Diminished trapezohedron
| Diminished trapezohedron | |
|---|---|
Example square form | |
| Faces | n kites n triangles 1 n-gon |
| Edges | 4n |
| Vertices | 2n + 1 |
| Symmetry group | Cnv, [n], (*nn) |
| Rotation group | Cn, [n]+, (nn) |
| Dual polyhedron | self-dual |
| Properties | convex |
In geometry, a diminished trapezohedron is a polyhedron in an infinite set of polyhedra, constructed by removing one of the polar vertices of a trapezohedron and replacing it by a new face (diminishment). It has one regular n-gonal base face, n triangle faces around the base, and n kites meeting on top. The kites can also be replaced by rhombi with specific proportions.
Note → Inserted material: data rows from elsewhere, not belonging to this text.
(* ===== verification/Prio.v ===== *)
(** * Changing the priority of a task that may wait

    [taskChangePriority] of [kernel/task/ttosTaskUtils.c], which the mutexes use
    for priority ceilings and inheritance: a ready task moves to the queue of its
    new priority, a task that waits on a queue by priority moves to its new place
    there. *)

From S2P Require Import Prelude Chain PrioMap DeltaQ Kernel Sched Frame SchedInv Dispatch SchedProps Service Wait WaitInv WaitProps Block Names Sema SemaInv SemaProps.
Import Width.
Local Open Scope Z_scope.

(** The chains after the change. *)
Definition moved (t : tid) (p : Z) (prepend : bool) (tc : tcb) (C : gmap oqid (list tid)) :=
  if ready tc && queued_kind tc then c_put prepend t (RQ (affCpu tc) p) (c_delete t C) else C.

(** The wait queue the task is on by priority, with its new place. *)
Definition resorted (K : kernel) (t : tid) (q : wqueue) : wqueue :=
  set_wq_tasks (pri_insert (cur_pri K) t (filter (λ x, x ≠ t) (wq_tasks q))) q.

(** ** A ready task *)

Lemma change_ready_run K t tc p prepend :
  kernel_inv K → tasks K !! t = Some tc → not_idle t K → 0 ≤ p < 256 → ready tc = true →
  flag_on TTOS_TASK_NONRUNNING_STATE (state tc) = false →
  wp (taskChangePriority t p prepend) K (λ _ K', kernel_inv K' ∧
    tasks K' = <[t := set_taskCurPriority p tc]> (tasks K) ∧ wqs K' = wqs K ∧
    oq K' = moved t p prepend tc (oq K)).
Proof.
  intros Hinv Ht Hni Hp Hr Hrun. unfold taskChangePriority, moved. apply wp_bind.
  eapply wp_get_task; [done|]. apply wp_bind. eapply wp_upd_task; [done|]. set (tc1 := set_taskCurPriority p tc).
  rewrite Hrun, Hr. simpl.
  assert (Hok : tcb_ok (ncpus K) tc1) by (destruct (si_tcb_ok _ _ _ _ Hinv Ht); by split).
  assert (Hend : ∀ K1, kernel_inv K1 → tasks K1 = <[t := tc1]> (tasks K) → wqs K1 = wqs K →
    wp (ttosTaskStateChanged t true) K1 (λ _ K', kernel_inv K' ∧ tasks K' = <[t := tc1]> (tasks K) ∧
      wqs K' = wqs K ∧ oq K' = oq K1)).
  { intros K1 Hi1 Et1 Eq1. eapply wp_mono.
    - apply (wp_pres (λ K K', wqs K' = wqs K)); [apply _|].
      apply (announce_run K1 _ t tc1 Hi1 Et1); apply lookup_insert_eq.
    - intros [] K2 ((? & ? & _ & ?) & Eq2). rewrite Eq2. by split_and!. }
  destruct (queued_kind tc) eqn:Hk; apply wp_bind.
  - assert (Hin : t ∈ c_get (RQ (affCpu tc) (taskCurPriority tc)) (oq K)) by (by apply (si_complete _ _ Hinv)).
    unfold requeue_ready. apply wp_bind, wp_gets, wp_bind, wp_gets. simpl. rewrite bool_decide_true by done. simpl.
    pose proof (requeue_run K t tc tc1 prepend Hinv Ht Hni Hr Hk Hok eq_refl Hr) as Hwp.
    apply (wp_pres (λ K K', wqs K' = wqs K)) in Hwp; [|unfold ttosReadyQueueIsEmpty, obj_delete, ttosReadyQueuePut, obj_add_head, obj_add_tail; apply _].
    apply wp_bind, wp_bind. eapply wp_mono; [exact (wp_bind_inv _ _ _ _ Hwp)|]. clear Hwp. intros [] K1 Hwp.
    apply wp_bind. eapply wp_mono; [exact (wp_bind_inv _ _ _ _ Hwp)|]. clear Hwp. intros e K2 Hwp.
    eapply wp_mono; [exact (wp_bind_inv _ _ _ _ Hwp)|]. clear Hwp. intros [] K3 Hwp.
    do 2 (apply wp_bind; eapply wp_mono; [exact (wp_bind_inv _ _ _ _ Hwp)|]; clear Hwp; intros [] ? Hwp).
    apply wp_bind. eapply wp_mono; [exact Hwp|]. intros [] K6 ((Hi6 & Et6 & _ & Eo6) & Eq6). apply wp_ret. simpl.
    eapply wp_mono; [by apply Hend|]. intros [] K7 (? & ? & ? & Eo7). rewrite Eo7. by split_and!.
  - apply wp_ret, (Hend (set_tasks _ K)); try done. apply (inv_new_priority K t tc tc1); try done. by rewrite Hk, andb_false_r.
Qed.

(** ** A task on a wait queue *)

Lemma leave_others K t w q : wq_inv K → wqs K !! w = Some q → t ∈ wq_tasks q →
  ∀ w' q', w' ≠ w → wqs K !! w' = Some q' → leave [t] q' = q'.
Proof.
  intros Hq Hw Hin w' q' Hne Hw'. unfold leave. rewrite filter_all; [by destruct q'|].
  apply Forall_forall. intros x Hx. apply not_elem_of_cons. split; [|apply not_elem_of_nil]. intros ->.
  destruct (wq_member _ Hq w q t Hw Hin) as (c1 & ? & _ & E1).
  destruct (wq_member _ Hq w' q' t Hw' Hx) as (c2 & ? & _ & E2). congruence.
Qed.

Lemma leave_insert K t w q q' : wq_inv K → wqs K !! w = Some q → t ∈ wq_tasks q →
  <[w := q']> (leave [t] <$> wqs K) = <[w := q']> (wqs K).
Proof.
  intros Hq Hw Hin. apply map_eq. intros w'. destruct (decide (w' = w)) as [->|Hne]; [by rewrite !lookup_insert_eq|].
  rewrite !lookup_insert_ne, lookup_fmap by done. destruct (wqs K !! w') as [q1|] eqn:E; [|done].
  simpl. by rewrite (leave_others K t w q Hq Hw Hin w' q1 Hne E).
Qed.

Lemma leave_tasks t q : wq_tasks (leave [t] q) = filter (λ x, x ≠ t) (wq_tasks q).
Proof. unfold leave. simpl. apply list_filter_iff. intros x. set_solver. Qed.

(** The wait queues and the tick queue do not look at the priority. *)
Lemma block_new_priority K t tc p : block_inv K → tasks K !! t = Some tc → not_idle t K → ready tc = false →
  0 ≤ p < 256 → block_inv (set_tasks (<[t := set_taskCurPriority p tc]> (tasks K)) K).
Proof.
  intros [Hi Hwt Hq] Ht Hni Hr Hp. set (tc1 := set_taskCurPriority p tc). set (K1 := set_tasks _ K).
  assert (Hsame : ∀ x xc, tasks K !! x = Some xc → ∃ xc', tasks K1 !! x = Some xc' ∧ ready xc' = ready xc ∧
    waitedTicks xc' = waitedTicks xc ∧ wait xc' = wait xc).
  { intros x xc Hx. simpl. destruct (decide (x = t)) as [->|Hne].
    - simplify_eq. exists tc1. by rewrite lookup_insert_eq.
    - exists xc. by rewrite lookup_insert_ne. }
  assert (Ew : waited K1 = waited K).
  { unfold waited. apply view_ext. intros x Hx. destruct (wi_task _ Hwt x Hx) as (xc & Hxc & _).
    destruct (Hsame x xc Hxc) as (xc' & Hxc' & _ & E & _). unfold wt. by rewrite Hxc, Hxc'. }
  split; [|split|split].
  - apply (inv_new_priority K t tc); try done; [|by rewrite Hr]. destruct (si_tcb_ok _ _ _ _ Hi Ht). by split.
  - intros x Hx. destruct (wi_task _ Hwt x Hx) as (xc & Hxc & Hxr & Hxp).
    destruct (Hsame x xc Hxc) as (xc' & ? & E1 & E2 & _). exists xc'. by rewrite E1, E2.
  - rewrite Ew. apply Hwt.
  - intros w q x xc' Hw Hx Hxc'. destruct (wq_member _ Hq w q x Hw Hx) as (xc & Hxc & _ & E).
    destruct (Hsame x xc Hxc) as (xc2 & Hxc2 & _ & _ & E2). simplify_eq. by rewrite E2, E.
  - apply (wq_nodup _ Hq).
  - intros w q x Hw Hx. destruct (wq_member _ Hq w q x Hw Hx) as (xc & Hxc & Hxr & E).
    destruct (Hsame x xc Hxc) as (xc2 & Hxc2 & Hxr2 & _ & E2). exists xc2. by rewrite Hxr2, E2.
  - apply (wq_apart _ Hq).
Qed.

(** Nor at the order of a wait queue. *)
Lemma block_permute K w q q' : block_inv K → wqs K !! w = Some q → wq_tasks q' ≡ₚ wq_tasks q →
  block_inv (set_wqs (<[w := q']> (wqs K)) K).
Proof.
  intros [Hi Hwt Hq] Hw Hp.
  assert (Hmem : ∀ w1 q1 x, <[w := q']> (wqs K) !! w1 = Some q1 → x ∈ wq_tasks q1 →
    ∃ q0, wqs K !! w1 = Some q0 ∧ x ∈ wq_tasks q0).
  { intros w1 q1 x [[<- <-]|[_ Hw1]]%lookup_insert_Some Hx; [|by exists q1]. exists q. by rewrite <- Hp. }
  split; [by apply inv_set_wqs|split|split]; simpl.
  - apply (wi_task _ Hwt).
  - apply (wi_bound _ Hwt).
  - intros w1 q1 x xc Hw1 Hx. destruct (Hmem w1 q1 x Hw1 Hx) as (q0 & Hq0 & Hx0). by apply (wi_queue _ Hwt w1 q0).
  - intros w1 q1 [[<- <-]|[_ Hw1]]%lookup_insert_Some; [rewrite Hp|]; by eapply wq_nodup.
  - intros w1 q1 x Hw1 Hx. destruct (Hmem w1 q1 x Hw1 Hx) as (q0 & Hq0 & Hx0). by apply (wq_member _ Hq w1 q0).
  - intros w1 q1 x o Hw1 Hx. destruct (Hmem w1 q1 x Hw1 Hx) as (q0 & Hq0 & Hx0). by apply (wq_apart _ Hq w1 q0).
Qed.

Lemma resorted_perm K t q : NoDup (wq_tasks q) → t ∈ wq_tasks q → wq_tasks (resorted K t q) ≡ₚ wq_tasks q.
Proof.
  intros Hnd Hin. unfold resorted. simpl. rewrite pri_insert_perm.
  apply list_elem_of_split in Hin as (l1 & l2 & E). rewrite E in Hnd |- *.
  apply NoDup_app in Hnd as (_ & Hd & [Hn _]%NoDup_cons).
  rewrite filter_ne_split; [by rewrite Permutation_middle| |done]. intros Hx. eapply Hd; [done|left].
Qed.

Lemma change_blocked_run K t tc p prepend w q :
  block_inv K → tasks K !! t = Some tc → not_idle t K → ready tc = false → 0 ≤ p < 256 →
  flag_on TTOS_TASK_NONRUNNING_STATE (state tc) = true →
  flag_on TTOS_TASK_BLOCKING_ON_TASK_QUEUE (state tc) = true →
  wqs K !! w = Some q → t ∈ wq_tasks q → wq_fifo q = false →
  let K1 := set_tasks (<[t := set_taskCurPriority p tc]> (tasks K)) K in
  wp (taskChangePriority t p prepend) K (λ _ K', block_inv K' ∧
    K' = set_wqs (<[w := resorted K1 t q]> (wqs K)) K1).
Proof.
  intros Hb Ht Hni Hr Hp Hnr Hbl Hw Hin Hfifo K1. pose proof (bi_wqs _ Hb) as Hq.
  destruct (wq_member _ Hq w q t Hw Hin) as (tc0 & ? & _ & Ewq). simplify_eq.
  assert (Hb' : block_inv (set_wqs (<[w := resorted K1 t q]> (wqs K)) K1)).
  { apply (block_permute K1 w q); [by apply block_new_priority|done|].
    apply resorted_perm; [by eapply wq_nodup|done]. }
  unfold taskChangePriority. apply wp_bind. eapply wp_get_task; [done|]. apply wp_bind. eapply wp_upd_task; [done|].
  rewrite Hnr, Hbl, Ewq. cbn [negb]. set (tc1 := set_taskCurPriority p tc). fold K1.
  assert (Ht1 : tasks K1 !! t = Some tc1) by apply lookup_insert_eq.
  apply wp_bind. unfold get_wq at 1. unfold wp at 1. simpl. rewrite Hw. simpl. rewrite Hfifo. simpl.
  apply wp_bind. pose proof (extract_taskq_run K1 t tc1 Ht1) as Hex. simpl in Hex. rewrite Ewq in Hex.
  eapply wp_mono; [apply Hex; done|]. intros [] K2 ->. clear Hex.
  unfold wq_enqueue. apply wp_bind. unfold get_wq, wp at 1. simpl. rewrite lookup_fmap, Hw. simpl.
  apply wp_bind, wp_gets, wp_bind, wp_assert.
  { rewrite (proj2 (wq_linked_false t _)); [done|]. simpl. intros w' q'. rewrite lookup_fmap.
    destruct (wqs K !! w') as [q0|]; [|done]. simpl. intros [= <-]. rewrite leave_tasks, list_elem_of_filter. by intros [? _]. }
  apply wp_bind, wp_gets, wp_bind. rewrite Hfifo. simpl. eapply wp_upd_task; [apply lookup_insert_eq|].
  unfold set_wq, wp. simpl. rewrite lookup_fmap, Hw. simpl.
  rewrite (leave_insert K t w q _ Hq Hw Hin), !insert_insert_eq.
  assert (Et : upd_wait (set_wait_queue (Some w)) (upd_wait (set_wait_queue None) tc1) = tc1).
  { unfold tc1, upd_wait, set_wait_queue. destruct tc as [?????????????[?????]?]; simpl in *. by subst. }
  rewrite Et. set (K2 := set_wqs _ _).
  assert (E2 : K2 = set_wqs (<[w := resorted K1 t q]> (wqs K)) K1); [|by rewrite E2].
  unfold K2, resorted. change (filter (λ x, x ∉ [t]) (wq_tasks q)) with (wq_tasks (leave [t] q)).
  rewrite leave_tasks. change (set_wq_tasks ?xs (leave [t] q)) with (set_wq_tasks xs q).
  rewrite (pri_insert_ext (cur_pri (set_wqs _ _)) (cur_pri K1)); [done|]. intros x. unfold cur_pri. simpl.
  destruct (decide (x = t)) as [->|Hne]; [by rewrite !lookup_insert_eq|by rewrite !lookup_insert_ne].
Qed.

(** ** The property *)

(** The wait queues after the change. *)
Definition wqs_after (K : kernel) (t : tid) (tc : tcb) (p : Z) : gmap wqid wqueue :=
  match wait_queue (wait tc) with
  | Some w =>
      match wqs K !! w with
      | Some q =>
          if negb (ready tc) && flag_on TTOS_TASK_BLOCKING_ON_TASK_QUEUE (state tc) && negb (wq_fifo q)
          then <[w := resorted (set_tasks (<[t := set_taskCurPriority p tc]> (tasks K)) K) t q]> (wqs K)
          else wqs K
      | None => wqs K
      end
  | None => wqs K
  end.

(** A ready task off and on the ready queues is on no other one. *)
Lemma block_moved K K' t tc p prepend : block_inv K → tasks K !! t = Some tc → ready tc = true →
  kernel_inv K' → tasks K' = <[t := set_taskCurPriority p tc]> (tasks K) → wqs K' = wqs K →
  oq K' = moved t p prepend tc (oq K) → block_inv K' ∧ waited K' = waited K.
Proof.
  intros [Hi Hwt Hq] Ht Hr Hi' Et Eq Eo. pose proof (ready_not_queued K t tc Hq Ht Hr) as Hnq.
  assert (Hnt : t ∉ c_get TaskWaitedQ (oq K)).
  { intros Hin. destruct (wi_task _ Hwt t Hin) as (? & ? & ? & _). congruence. }
  assert (Etw : c_get TaskWaitedQ (oq K') = c_get TaskWaitedQ (oq K)).
  { rewrite Eo. unfold moved. destruct (_ && _); [|done].
    unfold c_put, c_add_head, c_add_tail. destruct prepend; rewrite c_get_set_ne by done; by apply c_get_delete_fresh. }
  destruct (wait_inv_upd K K' t _ Hwt Etw Eq Et Hnt Hnq) as [Hwt' Ew]. split; [|done]. split; [done..|split]; rewrite Eq.
  - apply (wq_nodup _ Hq).
  - intros w q x Hw Hx. rewrite Et, lookup_insert_ne; [by apply (wq_member _ Hq w q)|]. intros <-. by apply (Hnq w q).
  - intros w q x o Hw Hx Hno Ho. assert (Hne : x ≠ t) by (intros ->; by apply (Hnq w q)).
    apply (wq_apart _ Hq w q x o Hw Hx Hno). rewrite Eo in Ho. unfold moved in Ho.
    destruct (_ && _); [|done]. apply elem_of_c_put in Ho as [Ho|[-> _]]; [|done].
    by apply elem_of_c_delete in Ho as [_ ?].
Qed.

(** C36: [taskChangePriority] never faults on a task that is not an idle task and
    keeps the invariants of the ready, tick and wait queues.  The task has the new
    current priority; a ready one is at the head or tail of the ready queue of that
    priority, one that waits on a queue by priority is at its new place there,
    behind its equals, and every other queue and task is as before. *)
Theorem change_priority_correct K t tc p prepend :
  block_inv K → tasks K !! t = Some tc → not_idle t K → 0 ≤ p < 256 →
  ready tc = negb (flag_on TTOS_TASK_NONRUNNING_STATE (state tc)) →
  (∀ w, ready tc = false → wait_queue (wait tc) = Some w → ∃ q, wqs K !! w = Some q ∧ t ∈ wq_tasks q) →
  ∃ K', taskChangePriority t p prepend K = Some (tt, K') ∧ block_inv K' ∧
    tasks K' = <[t := set_taskCurPriority p tc]> (tasks K) ∧
    oq K' = moved t p prepend tc (oq K) ∧ wqs K' = wqs_after K t tc p.
Proof.
  intros Hb Ht Hni Hp Hrun Hmem. unfold wqs_after, moved. destruct (ready tc) eqn:Hr; simpl.
  - symmetry in Hrun. apply negb_true_iff in Hrun.
    pose proof (change_ready_run K t tc p prepend (bi_sched _ Hb) Ht Hni Hp Hr Hrun) as Hwp.
    apply wp_run in Hwp as ([] & K' & ? & Hi' & Et & Eq & Eo). pose proof Eo as Eo'. unfold moved in Eo.
    rewrite Hr in Eo. simpl in Eo. exists K'. split_and!; try done; [by eapply (block_moved K K')|].
    rewrite Eq. by destruct (wait_queue _) as [w|]; [destruct (wqs K !! w)|].
  - symmetry in Hrun. apply negb_false_iff in Hrun.
    pose proof (block_new_priority K t tc p Hb Ht Hni Hr Hp) as Hb1. set (K1 := set_tasks _ K) in *.
    assert (Hkeep : (∀ w q, wait_queue (wait tc) = Some w → wqs K !! w = Some q →
        flag_on TTOS_TASK_BLOCKING_ON_TASK_QUEUE (state tc) = true → wq_fifo q = true) →
      taskChangePriority t p prepend K = Some (tt, K1)).
    { intros Hf. unfold taskChangePriority. erewrite bind_run by (unfold get_task; by rewrite Ht).
      erewrite bind_run by (unfold upd_task; by rewrite Ht). rewrite Hrun. simpl.
      destruct (flag_on TTOS_TASK_BLOCKING_ON_TASK_QUEUE (state tc)) eqn:Hbl; [|done].
      destruct (wait_queue (wait tc)) as [w|] eqn:Ewq; [|done]. destruct (Hmem w eq_refl eq_refl) as (q & Hw & _).
      erewrite bind_run by (unfold get_wq; simpl; by rewrite Hw). by rewrite (Hf w q eq_refl Hw eq_refl). }
    destruct (wait_queue (wait tc)) as [w|] eqn:Ewq; [|exists K1; split; [by apply Hkeep|done]].
    destruct (Hmem w eq_refl eq_refl) as (q & Hw & Hin). rewrite Hw.
    destruct (flag_on TTOS_TASK_BLOCKING_ON_TASK_QUEUE (state tc)) eqn:Hbl; simpl;
      [|exists K1; split; [apply Hkeep; congruence|done]].
    destruct (wq_fifo q) eqn:Hf; simpl.
    + exists K1. split; [apply Hkeep; congruence|done].
    + pose proof (change_blocked_run K t tc p prepend w q Hb Ht Hni Hr Hp Hrun Hbl Hw Hin Hf) as Hwp.
      apply wp_run in Hwp as ([] & K' & ? & ? & ->). eexists. done.
Qed.

Lemma change_priority_correct_witness :
  ∃ K', taskChangePriority 3 5 true (sema_kernel (plain 0)) = Some (tt, K') ∧
    tasks K' !! 3%nat = Some (set_taskCurPriority 5 runner).
Proof.
  destruct (change_priority_correct (sema_kernel (plain 0)) 3 runner 5 true) as (K' & Hr & _ & Et & _).
  - apply (sema_world_ok (plain 0)).
  - vm_compute. reflexivity.
  - intros c Hc. change (c < 2)%nat in Hc. assert (Hc' : c = 0%nat ∨ c = 1%nat) by lia.
    destruct Hc' as [E|E]; rewrite E; vm_compute; discriminate.
  - lia.
  - vm_compute. reflexivity.
  - intros w Hn. vm_compute in Hn. discriminate Hn.
  - exists K'. split; [exact Hr|]. rewrite Et. vm_compute. reflexivity.
Defined.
Along with the set of pyramids and elongated pyramids, these figures are topologically self-dual.
It can also be seen as an augmented n-gonal antiprism, with a n-gonal pyramid augmented onto one of the n-gonal faces, and whose height is adjusted so the upper antiprism triangle faces can be made coparallel to the pyramid faces and merged into kite-shaped faces.
They're also related to the gyroelongated pyramids, as augmented antiprisms and which are Johnson solids for n = 4, 5. This sequence has sets of two triangles instead of kite faces.